(* ===== verification/Server.v ===== *)
(** * The server ([skynet-src/skynet_server.c], [skynet-src/skynet_monitor.c])

    Creating services, sending messages, dispatching the messages of a queue, and the commands a
    service can give.  One thread runs an operation at a time here; [NodeSafe.v] interleaves
    their steps. *)

From S2P Require Import Prelude Message MQ Timer Handle CString Module Node.

(** ** Text *)

(** A C string as a key of the name table. *)
Definition of_bytes (l : list Z) : string :=
  String.string_of_list_ascii (map (fun b => Ascii.ascii_of_N (Z.to_N b)) l).

Definition hex_digit (upper : bool) (d : Z) : Z := if d <? 10 then 48 + d else (if upper then 55 else 87) + d.

(** [%x]: the digits of a 32-bit number without leading zeros. *)
Fixpoint hex_loop (fuel : nat) (z : Z) (acc : list Z) : list Z :=
  match fuel with
  | O => acc
  | S fuel =>
      let acc := hex_digit false (z mod 16) :: acc in
      if z / 16 =? 0 then acc else hex_loop fuel (z / 16) acc
  end.

Definition hex (z : Z) : list Z := hex_loop 8 z [].

(** [%08x]. *)
Definition hex08 (z : Z) : list Z := map (fun i => hex_digit false (Z.land (Z.shiftr z ((7 - i) * 4)) 0xf)) (seqZ 0 8).

Definition id_to_hex (id : Z) : list Z :=
  58 :: map (fun i => hex_digit true (Z.land (Z.shiftr id ((7 - i) * 4)) 0xf)) (seqZ 0 8).

(** [%lf] of [z / 1000000.0], exact as long as [z < 2 ^ 52]. *)
Definition micros (z : Z) : list Z :=
  decimal (z / 1000000) ++ 46 ::
  map (fun k => 48 + z / 10 ^ k mod 10) [5; 4; 3; 2; 1; 0].

(** The string is stored in [result[32]] with its NUL. *)
Definition sprintf_result (c : ctx) (text : list Z) (nd : node) : option (option (list Z) * node) :=
  assert! (Z.of_nat (length text) <? 32) ;;
  let! nd := upd_ctx c (set_result text) nd in
  Some (Some text, nd).

(** The byte at the start of a C string. *)
Definition first (l : list Z) : Z := match l with b :: _ => b | [] => 0 end.

(** [strtol(s, NULL, 0)] for the signal number. *)
Definition strtol0 (l : list Z) : Z :=
  let '(neg, l) := sign_of (skip_space l) in
  let base := if has_0x l then 16 else if bool_decide (head l = Some 48) then 8 else 10 in
  let l := if base =? 16 then tail (tail l) else l in
  let '(v, _, _) := digits_value base 0 0 l in
  if neg : bool then Z.max LONG_MIN (- v) else Z.min LONG_MAX v.

(** The bytes before the first one in [delim], and what follows it: [strsep]. *)
Fixpoint split_word (delim l : list Z) : list Z * option (list Z) :=
  match l with
  | [] => ([], None)
  | b :: r => if bool_decide (b ∈ delim) then ([], Some r)
              else let '(w, rest) := split_word delim r in (b :: w, rest)
  end.

(** ** The monitor of a worker *)

Record skynet_monitor := MkMonitor {
  sm_version : Z;
  sm_check_version : Z;
  sm_source : Z;
  sm_destination : Z;
}.

Definition skynet_monitor_new : skynet_monitor := MkMonitor 0 0 0 0.

Definition skynet_monitor_trigger (source destination : Z) (sm : skynet_monitor) : skynet_monitor :=
  MkMonitor (i32 (sm_version sm + 1)) (sm_check_version sm) source destination.

Section Server.
Context `{Services}.

Definition skynet_monitor_check (sm : skynet_monitor) (nd : node) : option (skynet_monitor * node) :=
  if sm_version sm =? sm_check_version sm then
    if negb (sm_destination sm =? 0) then
      let! nd := skynet_context_endless (sm_destination sm) nd in
      let! nd := skynet_error None (str "A message from [ :" ++ hex08 (sm_source sm) ++ str " ] to [ :" ++
        hex08 (sm_destination sm) ++ str " ] maybe in an endless loop (version = " ++
        decimal (sm_version sm) ++ str ")") nd in
      Some (sm, nd)
    else Some (sm, nd)
  else Some (MkMonitor (sm_version sm) (sm_version sm) (sm_source sm) (sm_destination sm), nd).

(** ** Sending *)

(** The copy [_filter_args] makes: the bytes and a NUL. *)
Definition copy_data (data sz : Z) (nd : node) : option (Z * node) :=
  let! b := n_mem nd !! data in
  match b with
  | Bytes l => let! msg := memcpy l 0 sz in Some (alloc (Bytes (msg ++ [0])) nd)
  | Remote _ => None
  end.

(** The session, the data and the size to send. *)
Definition _filter_args (context : option ctx) (type session data sz : Z) (nd : node)
  : option (Z * Z * Z * node) :=
  let needcopy := Z.land type PTYPE_TAG_DONTCOPY =? 0 in
  let allocsession := negb (Z.land type PTYPE_TAG_ALLOCSESSION =? 0) in
  let type := Z.land type 0xff in
  let! (session, nd) :=
    if allocsession then
      assert! (session =? 0) ;;
      let! c := context in
      skynet_context_newsession c nd
    else Some (session, nd) in
  let! (data, nd) := if needcopy && negb (data =? 0) then copy_data data sz nd else Some (data, nd) in
  Some (session, data, message_sz sz type, nd).

Definition source_handle (context : option ctx) (source : Z) (nd : node) : option Z :=
  if source =? 0 then let! c := context in skynet_context_handle c nd else Some source.

Definition skynet_send (context : option ctx) (source destination type session data sz : Z) (nd : node)
  : option (Z * node) :=
  if negb (Z.land sz MESSAGE_TYPE_MASK =? sz) then
    let! nd := skynet_error context (str "The message to " ++ hex destination ++ str " is too large") nd in
    let nd := if negb (Z.land type PTYPE_TAG_DONTCOPY =? 0) then skynet_free data nd else nd in
    Some (-1, nd)
  else
    let! (session, data, sz, nd) := _filter_args context type session data sz nd in
    let! source := source_handle context source nd in
    if destination =? 0 then Some (session, nd)
    else
      let! remote := skynet_harbor_message_isremote destination nd in
      if remote : bool then
        let '(rmsg, nd) := alloc (Remote (MkRemote [] destination data sz)) nd in
        let! nd := skynet_harbor_send rmsg source session nd in
        Some (session, nd)
      else
        let! (r, nd) := skynet_context_push destination (Msg source session data sz) nd in
        if negb (r =? 0) then Some (-1, skynet_free data nd) else Some (session, nd).
(* ===== verification/ServerSpec.v ===== *)
(** * What the server does with messages

    Sending by handle, the handles as text, and the batches a worker takes from a queue. *)

From stdpp Require Import gmultiset.
From S2P Require Import Prelude Ring Message MQ Sched Timer Handle HandleSpec CString Module Node Server NodeSafe.

(** The messages waiting at a queue. *)
Definition waiting (w : mq_state) (p : positive) : list skynet_message :=
  match mqs w !! p with Some q => mq_contents q | None => [] end.

Lemma waiting_payload w p q : payload w p = Some q -> waiting w p = mq_contents q.
Proof. intros (q' & Hq & ->)%payload_inv. unfold waiting. by rewrite Hq. Qed.

Lemma set_ctxs_id nd : set_ctxs (n_ctxs nd) nd = nd.
Proof. by destruct nd. Qed.

Section Send.
Context `{ServicesOk}.

Lemma mq_push_waiting g w own p h m : sched_inv g (MkSched w own) -> queue_id w p = Some (h, 0) ->
  exists w' g', skynet_mq_push p m w = Some w' /\ sched_inv g' (MkSched w' own) /\
    (forall r, queue_id w' r = queue_id w r) /\ waiting w' p = waiting w p ++ [m] /\
    (forall r, r <> p -> payload w' r = payload w r).
Proof.
  intros Hi Hid. destruct (mq_push_ok _ _ _ _ _ m Hi Hid) as (w' & g' & Hw & Hg').
  exists w', g'. split; [done|]. split; [done|]. split; [intros r; by eapply mq_push_id|].
  apply queue_id_inv in Hid as (q & Hq & _ & Hr).
  destruct (inv_lookup _ _ _ _ Hi Hq) as [[l Hl] _ _ _ Hidle].
  destruct (mq_push_heap w g p q m (inv_gq _ _ Hi) Hq (mq_rep_wf _ _ Hl)) as (w1 & q1 & Hw1 & Hp1 & _ & Hc1 & _ & _ & Hfr & _).
  { intros E. by apply Hidle. }
  rewrite Hw in Hw1. injection Hw1 as <-. split; [|done]. rewrite (waiting_payload _ _ _ Hp1), Hc1.
  unfold waiting. by rewrite Hq.
Qed.

(** A message to a handle: appended to the queue of its context, or refused. *)
Lemma context_push_spec hd own g M N nd h m : node_inv hd own g M N nd ->
  match M !! h with
  | None => skynet_context_push h m nd = Some (-1, nd)
  | Some c => exists k w g', n_ctxs nd !! c = Some k /\ c_handle k = h /\
      skynet_context_push h m nd = Some (0, set_mq w nd) /\ node_inv hd own g' M N (set_mq w nd) /\
      waiting w (c_queue k) = waiting (n_mq nd) (c_queue k) ++ [m] /\
      (forall p, p <> c_queue k -> payload w p = payload (n_mq nd) p)
  end.
Proof.
  intros Hi. pose proof (handle_grab_ok _ _ _ _ _ _ h Hi) as Hg. unfold skynet_context_push.
  destruct (M !! h) as [c|] eqn:HM; [|by rewrite Hg].
  destruct Hg as (k & Hk & Hh & -> & Hi'). exists k. cbn [n_ctxs n_mq set_ctxs]. rewrite lookup_insert_eq.
  cbn [c_queue set_ref]. pose proof (ci_queue Hi _ _ _ _ (cores_lookup _ _ _ Hk)) as Hid.
  destruct (mq_push_waiting _ _ _ _ _ m (ci_sched Hi) Hid) as (w & g' & -> & Hg' & Hids & Hwait & Hfr).
  exists w, g'. split; [done|]. split; [done|]. unfold skynet_context_release, upd_ctx.
  cbn [n_ctxs n_mq set_ctxs set_mq]. rewrite lookup_insert_eq. cbn [c_ref set_ref].
  destruct (ci_refs Hi _ _ _ _ (cores_lookup _ _ _ Hk)) as [_ Hpos]. rewrite insert_insert_eq.
  replace (set_ref (c_ref k + 1 - 1) (set_ref (c_ref k + 1) k)) with k.
  2:{ destruct k. unfold set_ref. cbn. f_equal. lia. }
  rewrite (insert_id _ c k) by done. cbn [n_ctxs set_ctxs]. rewrite Hk.
  destruct (Z.eqb_spec (c_ref k) 0); [lia|]. split; [by destruct nd|]. split; [|done].
  by apply (node_set_mq _ _ _ _ _ _ _ _ _ Hi Hg').
Qed.

(** ** The arguments of a message *)

Definition dontcopy (type : Z) : bool := negb (Z.land type PTYPE_TAG_DONTCOPY =? 0).
Definition allocsession (type : Z) : bool := negb (Z.land type PTYPE_TAG_ALLOCSESSION =? 0).

(** The next session of a context: positive, starting again at 1 after the largest [int]. *)
Definition next_session (i : Z) : Z := let s := i32 (i + 1) in if s <=? 0 then 1 else s.

(** What a caller must provide: a context with no session yet when one is to be allocated, [sz] readable bytes
    when they are to be copied. *)
Definition args_ok (context : option ctx) (type session data sz : Z) (nd : node) : Prop :=
  (allocsession type = true -> session = 0 /\ exists c k, context = Some c /\ n_ctxs nd !! c = Some k) /\
  (dontcopy type = false -> data <> 0 -> exists l, n_mem nd !! data = Some (Bytes l) /\ sz <= Z.of_nat (length l)).

(** The session and the data that go into the message: a new session if asked for, and a copy of the bytes
    with a NUL after them unless the caller gives its block away. *)
Definition filtered (context : option ctx) (type session data sz : Z) (nd : node) (session' data' : Z) (nd' : node) : Prop :=
  (if allocsession type
   then exists c k, context = Some c /\ n_ctxs nd !! c = Some k /\ session' = next_session (c_session_id k) /\ 0 < session'
   else session' = session) /\
  (if dontcopy type || (data =? 0) then data' = data
   else data' = n_brk nd /\ exists l, n_mem nd !! data = Some (Bytes l) /\
     n_mem nd' !! data' = Some (Bytes (take (Z.to_nat sz) l ++ [0]))) /\
  n_mq nd' = n_mq nd /\ n_handles nd' = n_handles nd /\ n_HARBOR nd' = n_HARBOR nd /\ n_freed nd' = n_freed nd.

Lemma next_session_pos i : 0 < next_session i.
Proof. unfold next_session. destruct (Z.leb_spec (i32 (i + 1)) 0); lia. Qed.

Lemma newsession_spec c k nd : n_ctxs nd !! c = Some k ->
  skynet_context_newsession c nd = Some (next_session (c_session_id k),
    set_ctxs (<[c := set_session_id (next_session (c_session_id k)) k]> (n_ctxs nd)) nd).
Proof.
  intros Hk. unfold skynet_context_newsession, next_session. rewrite Hk.
  destruct (_ <=? 0); by rewrite (upd_ctx_lookup _ _ _ _ Hk).
Qed.

Lemma filter_args_spec hd own g M N context type session data sz nd : node_inv hd own g M N nd ->
  args_ok context type session data sz nd -> 0 <= sz < 2 ^ 56 ->
  exists session' data' nd', _filter_args context type session data sz nd =
      Some (session', data', sz + Z.land type 0xff * 2 ^ 56, nd') /\
    filtered context type session data sz nd session' data' nd' /\ node_inv hd own g M N nd'.
Proof.
  intros Hi [Halloc Hcopy] Hsz. unfold _filter_args.
  fold (allocsession type). replace (Z.land type PTYPE_TAG_DONTCOPY =? 0) with (negb (dontcopy type))
    by (unfold dontcopy; by rewrite negb_involutive).
  rewrite message_sz_add; [|done|change 0xff with (2 ^ 8 - 1); rewrite land_low by lia; apply Z.mod_pos_bound; lia].
  assert (exists session' nd1, (if allocsession type then assert! (session =? 0) ;; let! c := context in
      skynet_context_newsession c nd else Some (session, nd)) = Some (session', nd1) /\
    (if allocsession type then exists c k, context = Some c /\ n_ctxs nd !! c = Some k /\
       session' = next_session (c_session_id k) /\ 0 < session' else session' = session) /\
    node_inv hd own g M N nd1 /\ n_mem nd1 = n_mem nd /\ n_brk nd1 = n_brk nd /\ n_mq nd1 = n_mq nd /\
    n_handles nd1 = n_handles nd /\ n_HARBOR nd1 = n_HARBOR nd /\ n_freed nd1 = n_freed nd)
    as (session' & nd1 & -> & Hs & Hi1 & E1 & E2 & E3 & E4 & E5 & E6).
  { destruct (allocsession type); [|exists session, nd; by split_and!]. destruct (Halloc eq_refl) as (-> & c & k & -> & Hk).
    rewrite Z.eqb_refl, (newsession_spec _ _ _ Hk). eexists _, _. split; [done|].
    split; [eauto 10 using next_session_pos|]. split; [|done].
    apply (node_frame _ _ _ _ _ _ _ Hi); try done. rewrite cores_upd. apply insert_id. exact (cores_lookup _ _ _ Hk). }
  unfold filtered. destruct (dontcopy type) eqn:Ed; cbn [negb andb orb].
  { exists session', data, nd1. by split_and!. }
  destruct (Z.eqb_spec data 0) as [->|Hd]; cbn [negb]; [exists session', 0, nd1; by split_and!|].
  destruct (Hcopy eq_refl Hd) as (l & Hl & Hlen). unfold copy_data. rewrite E1, Hl.
  rewrite memcpy_Some by lia. change (drop (Z.to_nat 0) l) with l. unfold alloc.
  eexists session', (n_brk nd1), _. split; [done|]. cbn [n_mem n_mq n_handles n_HARBOR n_freed set_mem]. split.
  - split_and!; try done. exists l. split; [done|]. apply lookup_insert_eq.
  - apply (node_frame _ _ _ _ _ _ _ Hi1); done.
Qed.

Lemma too_large sz : 0 <= sz < 2 ^ 56 -> negb (Z.land sz MESSAGE_TYPE_MASK =? sz) = false.
Proof. intros Hsz. rewrite mask_mod, Z.mod_small by done. by rewrite Z.eqb_refl. Qed.
End Send.


(** A message to handle 0 is dropped without being freed: [skynet_send] has copied the data by then, the copy
    is in no queue, and no caller gets its address. *)
Theorem skynet_send_zero_leaks `{ServicesOk} context source type session data sz l nd :
  source <> 0 -> 0 <= sz < 2 ^ 56 -> allocsession type = false -> dontcopy type = false -> data <> 0 ->
  n_mem nd !! data = Some (Bytes l) -> sz <= Z.of_nat (length l) ->
  exists nd', skynet_send context source 0 type session data sz nd = Some (session, nd') /\
    n_mem nd' = <[n_brk nd := Bytes (take (Z.to_nat sz) l ++ [0])]> (n_mem nd) /\
    n_mq nd' = n_mq nd /\ n_freed nd' = n_freed nd.
Proof.
  intros Hsrc Hsz Ha Hd Hdata Hl Hlen. unfold skynet_send. rewrite too_large by done. unfold _filter_args.
  fold (allocsession type). rewrite Ha. unfold dontcopy in Hd. apply negb_false_iff in Hd as ->.
  apply Z.eqb_neq in Hdata as ->. cbn [negb andb]. unfold copy_data. rewrite Hl, memcpy_Some by lia.
  change (drop (Z.to_nat 0) l) with l. unfold alloc, source_handle. apply Z.eqb_neq in Hsrc as ->.
  eexists. split; [done|]. done.
Qed.

(** ** Handles as text *)

Lemma digit_value_hex b d : 0 <= d < 16 -> digit_value 16 (hex_digit b d) = Some d.
Proof.
  intros Hd. assert (d ∈ seqZ 0 16) as Hin by (apply elem_of_seqZ; lia).
  clear Hd. revert d Hin. apply Forall_forall. destruct b; repeat constructor.
Qed.

(** The value of a list of digits, most significant first. *)
Definition digits (acc : Z) (ds : list Z) : Z := foldl (fun a d => a * 16 + d) acc ds.

Lemma digits_value_hex b ds acc n : Forall (fun d => 0 <= d < 16) ds ->
  digits_value 16 acc n (map (hex_digit b) ds) = (digits acc ds, (n + length ds)%nat, []).
Proof.
  intros Hds. revert acc n. induction Hds as [|d ds Hd _ IH]; intros acc n; cbn [map digits_value digits foldl].
  - by rewrite Nat.add_0_r.
  - rewrite digit_value_hex by done. rewrite IH. cbn [length]. unfold digits. do 2 f_equal. lia.
Qed.

Lemma hex_digit_range b d : 0 <= d < 16 -> 48 <= hex_digit b d <= 57 \/ 65 <= hex_digit b d <= 70 \/ 97 <= hex_digit b d <= 102.
Proof. intros Hd. unfold hex_digit. destruct b, (Z.ltb_spec d 10); lia. Qed.

(** [strtoul] reads hexadecimal digits back. *)
Lemma strtoul16_hex b ds : Forall (fun d => 0 <= d < 16) ds -> ds <> [] -> digits 0 ds < 2 ^ 64 ->
  strtoul16 (map (hex_digit b) ds) = digits 0 ds.
Proof.
  intros Hds Hne Hlt. destruct ds as [|d ds]; [done|]. pose proof Hds as [Hd _]%Forall_cons.
  pose proof (hex_digit_range b d Hd) as Hr. unfold strtoul16. cbn [map].
  assert (skip_space (hex_digit b d :: map (hex_digit b) ds) = hex_digit b d :: map (hex_digit b) ds) as ->.
  { cbn [skip_space]. unfold isspace.
    destruct (Z.eqb_spec (hex_digit b d) 32); [lia|]. destruct (Z.leb_spec 9 (hex_digit b d)), (Z.leb_spec (hex_digit b d) 13); done || lia. }
  assert (forall r, sign_of (hex_digit b d :: r) = (false, hex_digit b d :: r)) as ->.
  { intros r. cbn [sign_of]. destruct (Z.eqb_spec (hex_digit b d) 45), (Z.eqb_spec (hex_digit b d) 43); done || lia. }
  assert (has_0x (hex_digit b d :: map (hex_digit b) ds) = false) as ->.
  { destruct ds as [|d2 [|d3 ds]]; [done..|]. apply Forall_cons in Hds as [_ [Hd2 _]%Forall_cons].
    pose proof (hex_digit_range b d2 Hd2). cbn [map has_0x].
    destruct (Z.eqb_spec (hex_digit b d2) 120), (Z.eqb_spec (hex_digit b d2) 88); [lia..|]. by rewrite andb_false_r. }
  change (hex_digit b d :: map (hex_digit b) ds) with (map (hex_digit b) (d :: ds)).
  rewrite digits_value_hex by done. destruct (Z.ltb_spec ULONG_MAX (digits 0 (d :: ds))) as [Hbig|]; [|done].
  unfold ULONG_MAX in Hbig. lia.
Qed.

Lemma digits_snoc acc ds d : digits acc (ds ++ [d]) = digits acc ds * 16 + d.
Proof. unfold digits. by rewrite foldl_app. Qed.

Lemma hex_loop_spec n z acc : (0 < n)%nat -> 0 <= z < 16 ^ Z.of_nat n ->
  exists ds, hex_loop n z acc = map (hex_digit false) ds ++ acc /\ Forall (fun d => 0 <= d < 16) ds /\
    ds <> [] /\ digits 0 ds = z.
Proof.
  revert z acc. induction n as [|n IH]; intros z acc Hn Hz; [lia|]. cbn [hex_loop].
  pose proof (Z.mod_pos_bound z 16). pose proof (Z.div_mod z 16).
  destruct (Z.eqb_spec (z / 16) 0) as [E|E].
  - exists [z mod 16]. split; [done|]. split; [by repeat constructor; lia|]. split; [done|]. cbn. lia.
  - rewrite Nat2Z.inj_succ, Z.pow_succ_r in Hz by lia.
    assert (0 <= z / 16 < 16 ^ Z.of_nat n) as Hz' by (split; [apply Z.div_pos; lia|apply Z.div_lt_upper_bound; lia]).
    assert (0 < n)%nat as Hn'. { destruct n; [|lia]. change (16 ^ Z.of_nat 0) with 1 in Hz'. lia. }
    destruct (IH (z / 16) (hex_digit false (z mod 16) :: acc) Hn' Hz') as (ds & -> & Hds & Hne & Hv).
    exists (ds ++ [z mod 16]). rewrite map_app, <- app_assoc. split; [done|]. split; [|split].
    + apply Forall_app. split; [done|]. repeat constructor; lia.
    + by destruct ds.
    + rewrite digits_snoc, Hv. lia.
Qed.

Lemma hex08_digits h : 0 <= h < 2 ^ 32 ->
  digits 0 (map (fun i => Z.land (Z.shiftr h ((7 - i) * 4)) 0xf) (seqZ 0 8)) = h.
Proof.
  intros Hh. change (seqZ 0 8) with [0; 1; 2; 3; 4; 5; 6; 7]. cbn [map digits foldl].
  change 0xf with (2 ^ 4 - 1). rewrite !land_low, !Z.shiftr_div_pow2 by lia.
  repeat match goal with |- context [2 ^ ?e] => let v := eval vm_compute in (2 ^ e) in
    progress change (2 ^ e) with v end.
  change (2 ^ 32) with 4294967296 in Hh. Z.div_mod_to_equations. lia.
Qed.

(** A handle printed by the server is read back as the same handle: the upper case [LAUNCH] result and the
    lower case one of [REG], [QUERY] and [MONITOR], by [skynet_queryname] and as the address of a message. *)
Theorem handle_text_roundtrip `{Services} context h nd : 0 <= h < 2 ^ 32 ->
  skynet_queryname context (id_to_hex h) nd = Some (h, nd) /\
  skynet_queryname context (58 :: hex h) nd = Some (h, nd) /\
  forall source type session data sz, source <> 0 ->
    skynet_sendname (Some context) source (id_to_hex h) type session data sz nd =
    skynet_send (Some context) source h type session data sz nd.
Proof.
  intros Hh.
  assert (strtoul16 (tail (id_to_hex h)) = h) as E1.
  { unfold id_to_hex. cbn [tail]. rewrite <- (map_map (fun i => Z.land (Z.shiftr h ((7 - i) * 4)) 0xf) (hex_digit true)).
    rewrite strtoul16_hex; rewrite ?hex08_digits; try done; [|zlia].
    apply Forall_fmap, Forall_forall. intros i _. cbv [compose]. change 0xf with (2 ^ 4 - 1). rewrite land_low by lia.
    apply Z.mod_pos_bound. lia. }
  assert (strtoul16 (hex h) = h) as E2.
  { unfold hex. destruct (hex_loop_spec 8 h [] ltac:(lia)) as (ds & -> & Hds & Hne & Hv); [change (16 ^ Z.of_nat 8) with (2 ^ 32); done|].
    rewrite app_nil_r, strtoul16_hex; [done..|]. rewrite Hv. zlia. }
  split; [|split].
  - unfold skynet_queryname. change (first (id_to_hex h) =? 58) with true. cbv iota. rewrite E1. by rewrite u32_small.
  - unfold skynet_queryname. cbn [first tail]. rewrite Z.eqb_refl, E2. by rewrite u32_small.
  - intros source type session data sz Hs. unfold skynet_sendname, source_handle.
    apply Z.eqb_neq in Hs as ->. change (first (id_to_hex h) =? 58) with true. cbv iota. rewrite E1. by rewrite u32_small.
Qed.

(** ** Witnesses *)


Definition ex_mem_node : node := snd (alloc (Bytes [104; 105]) ex_node).

Lemma skynet_send_zero_leaks_witness : exists nd',
  skynet_send None 9 0 PTYPE_TEXT 5 1 2 ex_mem_node = Some (5, nd') /\
  n_mem nd' = <[2 := Bytes [104; 105; 0]]> (n_mem ex_mem_node) /\ n_freed nd' = [].
Proof.
  destruct (skynet_send_zero_leaks None 9 PTYPE_TEXT 5 1 2 [104; 105] ex_mem_node) as (nd' & H1 & H2 & _ & H3).
  - discriminate.
  - lia.
  - reflexivity.
  - reflexivity.
  - discriminate.
  - reflexivity.
  - vm_compute. discriminate.
  - exists nd'. split; [exact H1|]. split; [exact H2 | exact H3].
Defined.

Lemma handle_text_roundtrip_witness :
  skynet_queryname 1 (id_to_hex 0x0100000a) ex_node = Some (0x0100000a, ex_node).
Proof. apply handle_text_roundtrip. lia. Defined.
######
_WHAT YOU SHOULD DO_
The response should hold exactly the lines starting at the line with "let! (session, data, sz, nd)" and ending at the line with "let! remote := skynet_harbor_message_isremote", and no other line of the material above.

_WRITTEN ANSWER_
    let! (session, data, sz, nd) := _filter_args context type session data sz nd in
    let! source := source_handle context source nd in
    if destination =? 0 then Some (session, nd)
    else
      let! remote := skynet_harbor_message_isremote destination nd in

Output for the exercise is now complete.